**ACTIVITY**: Look through the records below for the line holding "apply list_elem_of_singleton in". Write it out exactly, with each following line through the line holding "apply list_elem_of_bind in Hx as".

**ENTRIES PROVIDED**:
Lemma delete_bucket_facts s n :
  (DeleteBucket s n).2 = BucketExists s n /\ BucketExists (DeleteBucket s n).1 n = false /\
  (forall k, GetObject (DeleteBucket s n).1 n k = None) /\
  (forall b k, b <> n -> GetObject (DeleteBucket s n).1 b k = GetObject s b k) /\
  (forall b, b <> n -> BucketExists (DeleteBucket s n).1 b = BucketExists s b).
Proof.
  unfold DeleteBucket, GetObject. destruct (buckets s !! n) as [m|] eqn:E; simpl.
  - split_and!.
    + symmetry. apply bool_decide_eq_true_2. by rewrite E.
    + apply bool_decide_eq_false_2. simpl. rewrite lookup_delete_eq. by intros [??].
    + intros k. rewrite lookup_object_del_bucket. by rewrite decide_True.
    + intros b k Hb. rewrite lookup_object_del_bucket, decide_False by done.
      by apply remove_keys_lookup.
    + intros b Hb. rewrite <- (remove_keys_exists s n (map_to_list m).*1 b).
      unfold BucketExists. simpl. by rewrite lookup_delete_ne.
  - assert (HE : BucketExists s n = false).
    { apply bool_decide_eq_false_2. rewrite E. by intros [??]. }
    split_and!; [done..|intros k; unfold lookup_object; by rewrite E|done|done].
Qed.

#[export] Instance MemoryStore_laws : ObjectStoreLaws MemoryStore.
Proof.
  constructor; simpl.
  - apply create_get.
  - intros s n _. rewrite create_exists. by rewrite bool_decide_eq_true_2.
  - intros s n b Hb. rewrite create_exists. by rewrite bool_decide_eq_false_2.
  - intros s n b Hb. rewrite create_exists, Hb. apply orb_true_r.
  - intros s n s' ok H. pose proof (delete_bucket_facts s n) as Hf. by rewrite H in Hf.
  - intros s b k s' ok H. unfold DeleteObject in H. unfold GetObject.
    pose proof (remove_result s b k) as H2. pose proof (remove_lookup s b k) as H3.
    pose proof (remove_exists s b k) as H4. rewrite H in H2, H3, H4. simpl in H2, H3, H4.
    split_and!; [done|by rewrite H3, decide_True|intros b' k' Hne; by rewrite H3, decide_False|done].
  - unfold GetObject, lookup_object, BucketExists. intros s b k o H.
    apply bool_decide_eq_true_2. destruct (buckets s !! b); [eauto|done].
  - unfold ListObjects, BucketExists. intros s b p. rewrite bool_decide_eq_false.
    destruct (buckets s !! b); split; (done || (intros H; destruct H; eauto)).
  - unfold ListObjects, GetObject, lookup_object. intros s b p l.
    destruct (buckets s !! b) as [m|]; [|done]. intros [= <-].
    split_and!; [apply sort_by_sorted|apply list_entries_keys_nodup|].
    intros k o. by rewrite elem_of_list_entries, elem_of_map_to_list.
  - intros s. destruct (list_buckets_spec (buckets s)) as (H1 & H2 & H3).
    split_and!; [done..|]. intros b. unfold BucketExists.
    rewrite bool_decide_eq_true. apply H3.
Qed.

(** ** Lemmas: runs *)

Lemma new_rep max policy : Rep (NewMemoryStore max policy) [].
Proof.
  constructor; simpl.
  - intros b k o. unfold lookup_object. rewrite lookup_empty. split; [done|by intros ?%not_elem_of_nil].
  - constructor.
  - by intros x ?%not_elem_of_nil.
  - done.
  - constructor.
  - by intros e ?%not_elem_of_nil.
  - intros id e. rewrite lookup_empty. split; [done|by intros ?%not_elem_of_nil].
  - done.
  - done.
Qed.

Lemma exec_rep s q op :
  Rep s q -> admissible q op ->
  Rep (exec s op) (spec_exec (maxBytes s) (evictPolicy s) q op) /\
  maxBytes (exec s op) = maxBytes s /\ evictPolicy (exec s op) = evictPolicy s.
Proof.
  intros HR Hadm. destruct op as [n|n|b k body now|b k]; simpl in *.
  - unfold CreateBucket. destruct (buckets s !! n) eqn:E; [done|].
    split; [by apply with_bucket_rep|done].
  - destruct (delete_bucket_rep s q n HR) as (? & _ & _ & ? & ?). done.
  - destruct Hadm as [Hb Hfit]. destruct (put_rep s q b k body now HR Hb Hfit) as (_ & ? & ? & H).
    destruct (spec_put _ _ _ _ _); tauto.
  - destruct (remove_rep s q b k HR) as (? & _ & _ & ? & ?). done.
Qed.

Lemma run_rep max policy s q ops :
  Rep s q -> maxBytes s = max -> evictPolicy s = policy -> admissible_run max policy q ops ->
  Rep (run s ops) (spec_run max policy q ops) /\
  maxBytes (run s ops) = max /\ evictPolicy (run s ops) = policy.
Proof.
  revert s q. induction ops as [|op ops IH]; intros s q HR Hm Hp Hadm; simpl in *; [done|].
  destruct Hadm as [Hop Hadm]. destruct (exec_rep s q op HR Hop) as (HR1 & Hm1 & Hp1).
  rewrite Hm, Hp in HR1. apply IH; [done|congruence..|done].
Qed.

Lemma run_new_rep max policy ops :
  admissible_run max policy [] ops ->
  Rep (run (NewMemoryStore max policy) ops) (spec_run max policy [] ops) /\
  maxBytes (run (NewMemoryStore max policy) ops) = max /\
  evictPolicy (run (NewMemoryStore max policy) ops) = policy.
Proof. intros Hadm. by apply run_rep; [apply new_rep| | |]. Qed.

(** The specification keeps the queue within the limit. *)
Lemma q_del_bytes_bound max k q : q_bytes q <= max -> q_bytes (q_del k q) <= max.
Proof. pose proof (q_bytes_del_le k q). lia. Qed.

Lemma spec_put_bound max policy q k o q' :
  0 < max -> q_bytes q <= max -> spec_put max policy q k o = Ok q' -> q_bytes q' <= max.
Proof.
  intros Hm Hq. unfold spec_put. rewrite (proj2 (Z.leb_gt _ _)) by lia. simpl.
  set (r := q_del k q). destruct (_ <=? max) eqn:Et; bool_facts.
  { intros [= <-]. rewrite q_bytes_snoc. lia. }
  destruct (String.eqb _ EvictPolicyReject); [done|].
  destruct (String.eqb _ EvictPolicyFIFO); [|done].
  destruct (size_of o <=? max) eqn:Es; bool_facts; [|done]. intros [= <-].
  rewrite q_bytes_snoc.
  pose proof (q_bytes_take_drop (q_bytes r + size_of o - max) r).
  pose proof (q_take_enough (q_bytes r + size_of o - max) r). lia.
Qed.

Lemma spec_run_bound max policy q ops :
  0 < max -> q_bytes q <= max -> q_bytes (spec_run max policy q ops) <= max.
Proof.
  intros Hm. revert q. induction ops as [|op ops IH]; intros q Hq; simpl; [done|].
  apply IH. destruct op as [n|n|b k body now|b k]; simpl.
  - done.
  - unfold spec_delete_bucket, q_bytes.
    pose proof (zsum_filter_le (fun x : string * string * Object => size_of x.2)
      (fun x => x.1.1 <> n) q (fun x => size_of_nonneg x.2)). unfold q_bytes in Hq. lia.
  - destruct (spec_put _ _ _ _ _) eqn:E; [|done]. by eapply spec_put_bound.
  - by apply q_del_bytes_bound.
Qed.

(** The objects of the bucket map, and their bytes. *)
Definition residents (bs : bucket_map) : queue :=
  '(b, m) ← map_to_list bs; '(k, o) ← map_to_list m; [(b, k, o)].

Lemma elem_of_residents bs b k o : (b, k, o) ∈ residents bs <-> lookup_object bs b k = Some o.
Proof.
  unfold residents, lookup_object. rewrite list_elem_of_bind. split.
  - intros ([b' m] & Hin & Hb). apply list_elem_of_bind in Hin as ([k' o'] & Hin & Hk).
    apply list_elem_of_singleton in Hin. simplify_eq.
    apply elem_of_map_to_list in Hb, Hk. by rewrite Hb.
  - destruct (bs !! b) as [m|] eqn:Hb; [|done]. intros Hk. exists (b, m).
    rewrite elem_of_map_to_list. split; [|done]. apply list_elem_of_bind. exists (k, o).
    by rewrite elem_of_map_to_list, list_elem_of_singleton.
Qed.

Lemma residents_nodup bs : NoDup (residents bs).
Proof.
  unfold residents. apply NoDup_bind; [|intros [b m] _; apply NoDup_bind|apply NoDup_map_to_list].
  - intros [b m] [b' m'] x Hb Hb' Hx Hx'. apply elem_of_map_to_list in Hb, Hb'.
    apply list_elem_of_bind in Hx as ([k o] & ->%list_elem_of_singleton & _).
    apply list_elem_of_bind in Hx' as ([k' o'] & ?%list_elem_of_singleton & _). congruence.
  - intros [k o] [k' o'] x Hk Hk' ->%list_elem_of_singleton ?%list_elem_of_singleton. congruence.
  - intros [k o] _. apply NoDup_singleton.
  - apply NoDup_map_to_list.
Qed.

Lemma rep_residents s q : Rep s q -> residents (buckets s) ≡ₚ q.
Proof.
  intros HR. apply NoDup_Permutation; [apply residents_nodup| |].
  - eapply NoDup_fmap_1, (rep_keys _ _ HR).
  - intros [[b k] o]. rewrite elem_of_residents. apply (rep_get _ _ HR).
Qed.

(** ** Lemmas: the specification's puts *)

Lemma admissible_run_app max policy q ops op :
  admissible_run max policy q (ops ++ [op]) ->
  admissible_run max policy q ops /\ admissible (spec_run max policy q ops) op /\ True.
Proof.
  revert q. induction ops as [|op' ops IH]; intros q; simpl; [done|].
  intros [H1 H2]. destruct (IH _ H2) as (? & ? & _). done.
Qed.

Lemma q_take_minimal need q e x t :
  q_take need q = e ++ x :: t -> q_bytes e < need.
Proof.
  unfold q_bytes. revert need e. induction q as [|y q IH]; intros need e; simpl; [by destruct e|].
  destruct (need <=? 0) eqn:E; bool_facts; [by destruct e|].
  destruct e as [|z e]; simpl; [lia|]. intros [= -> H]. apply IH in H. lia.
Qed.

Lemma spec_put_fifo max q k o :
  0 < max -> size_of o <= max ->
  exists ev kept, q_del k q = ev ++ kept /\
    spec_put max EvictPolicyFIFO q k o = Ok (kept ++ [(k, o)]) /\
    q_bytes kept + size_of o <= max /\
    (forall e x t, ev = e ++ x :: t -> max < q_bytes (x :: t ++ kept) + size_of o).
Proof.
  intros Hm Hs. unfold spec_put. rewrite (proj2 (Z.leb_gt _ _)) by lia. simpl.
  set (r := q_del k q). destruct (_ <=? max) eqn:Et; bool_facts.
  { exists [], r. split_and!; try done. by intros [|??]. }
  rewrite (proj2 (Z.leb_le (size_of o) max)) by done.
  set (need := q_bytes r + size_of o - max).
  pose proof (q_bytes_take_drop need r). pose proof (q_take_enough need r).
  exists (q_take need r), (q_drop need r). split_and!; [by rewrite q_take_drop|done|lia|].
  intros e x t He. pose proof (q_take_minimal need r e x t He).
  rewrite He, q_bytes_app in H.
  rewrite app_comm_cons, q_bytes_app. lia.
Qed.

Lemma spec_put_err max policy q k o e :
  spec_put max policy q k o = Err e ->
  0 < max /\ max < q_bytes (q_del k q) + size_of o /\
  (e = ErrCapacityExceeded (size_of o) (q_bytes (q_del k q)) max \/ e = UnsupportedPolicy policy).
Proof.
  unfold spec_put. destruct (_ || _) eqn:E; [done|]. bool_facts.
  split_tests; intros; simplify_eq; eauto.
Qed.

**RESPONSE TO THIS TASK**:
    apply list_elem_of_singleton in Hin. simplify_eq.
    apply elem_of_map_to_list in Hb, Hk. by rewrite Hb.
  - destruct (bs !! b) as [m|] eqn:Hb; [|done]. intros Hk. exists (b, m).
    rewrite elem_of_map_to_list. split; [|done]. apply list_elem_of_bind. exists (k, o).
    by rewrite elem_of_map_to_list, list_elem_of_singleton.
Qed.

Lemma residents_nodup bs : NoDup (residents bs).
Proof.
  unfold residents. apply NoDup_bind; [|intros [b m] _; apply NoDup_bind|apply NoDup_map_to_list].
  - intros [b m] [b' m'] x Hb Hb' Hx Hx'. apply elem_of_map_to_list in Hb, Hb'.
    apply list_elem_of_bind in Hx as ([k o] & ->%list_elem_of_singleton & _).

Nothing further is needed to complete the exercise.